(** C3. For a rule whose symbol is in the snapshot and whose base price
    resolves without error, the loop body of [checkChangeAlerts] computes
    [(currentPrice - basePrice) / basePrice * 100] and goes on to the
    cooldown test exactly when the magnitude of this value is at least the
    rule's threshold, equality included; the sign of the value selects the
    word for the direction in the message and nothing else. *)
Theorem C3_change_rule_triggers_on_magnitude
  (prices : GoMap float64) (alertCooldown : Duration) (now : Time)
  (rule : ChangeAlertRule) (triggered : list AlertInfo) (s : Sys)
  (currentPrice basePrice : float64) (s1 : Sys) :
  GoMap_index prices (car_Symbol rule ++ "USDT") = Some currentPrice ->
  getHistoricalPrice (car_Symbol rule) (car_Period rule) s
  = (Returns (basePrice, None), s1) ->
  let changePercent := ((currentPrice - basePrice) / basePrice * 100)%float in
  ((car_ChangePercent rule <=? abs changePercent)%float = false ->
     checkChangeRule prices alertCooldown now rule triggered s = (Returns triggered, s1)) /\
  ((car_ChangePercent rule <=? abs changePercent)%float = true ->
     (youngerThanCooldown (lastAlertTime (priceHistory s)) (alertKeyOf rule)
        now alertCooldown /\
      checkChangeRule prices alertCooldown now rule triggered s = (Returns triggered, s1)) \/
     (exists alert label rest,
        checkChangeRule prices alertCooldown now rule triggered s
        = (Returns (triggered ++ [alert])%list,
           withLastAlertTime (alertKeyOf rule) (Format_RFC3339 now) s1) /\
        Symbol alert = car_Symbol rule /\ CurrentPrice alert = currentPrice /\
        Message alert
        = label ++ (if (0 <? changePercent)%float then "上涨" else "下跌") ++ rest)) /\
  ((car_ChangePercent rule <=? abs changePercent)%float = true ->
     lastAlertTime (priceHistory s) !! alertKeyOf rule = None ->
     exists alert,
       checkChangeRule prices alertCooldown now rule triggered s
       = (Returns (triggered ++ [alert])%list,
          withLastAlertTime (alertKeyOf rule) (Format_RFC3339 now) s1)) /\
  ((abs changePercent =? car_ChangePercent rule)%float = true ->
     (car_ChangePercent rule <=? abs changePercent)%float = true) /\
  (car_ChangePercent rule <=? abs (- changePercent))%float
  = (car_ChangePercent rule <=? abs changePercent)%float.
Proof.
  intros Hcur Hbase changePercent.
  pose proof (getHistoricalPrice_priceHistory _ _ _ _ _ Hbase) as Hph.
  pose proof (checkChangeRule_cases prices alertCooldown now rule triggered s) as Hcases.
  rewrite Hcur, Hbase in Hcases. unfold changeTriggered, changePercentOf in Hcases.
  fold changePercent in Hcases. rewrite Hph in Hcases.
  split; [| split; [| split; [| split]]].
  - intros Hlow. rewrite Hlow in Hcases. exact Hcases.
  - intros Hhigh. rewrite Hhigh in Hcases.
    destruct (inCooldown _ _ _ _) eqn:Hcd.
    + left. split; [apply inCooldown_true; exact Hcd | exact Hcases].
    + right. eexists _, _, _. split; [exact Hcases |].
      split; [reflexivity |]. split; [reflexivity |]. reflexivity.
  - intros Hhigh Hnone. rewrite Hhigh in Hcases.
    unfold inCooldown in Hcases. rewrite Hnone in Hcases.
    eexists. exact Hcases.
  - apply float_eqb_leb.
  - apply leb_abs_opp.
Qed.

━━━

▸ EXERCISE PROMPT
Above are the records. Copy every line in them holding "pose".

▸ SOLUTION TO THIS PROBLEM
  pose proof (getHistoricalPrice_priceHistory _ _ _ _ _ Hbase) as Hph.
  pose proof (checkChangeRule_cases prices alertCooldown now rule triggered s) as Hcases.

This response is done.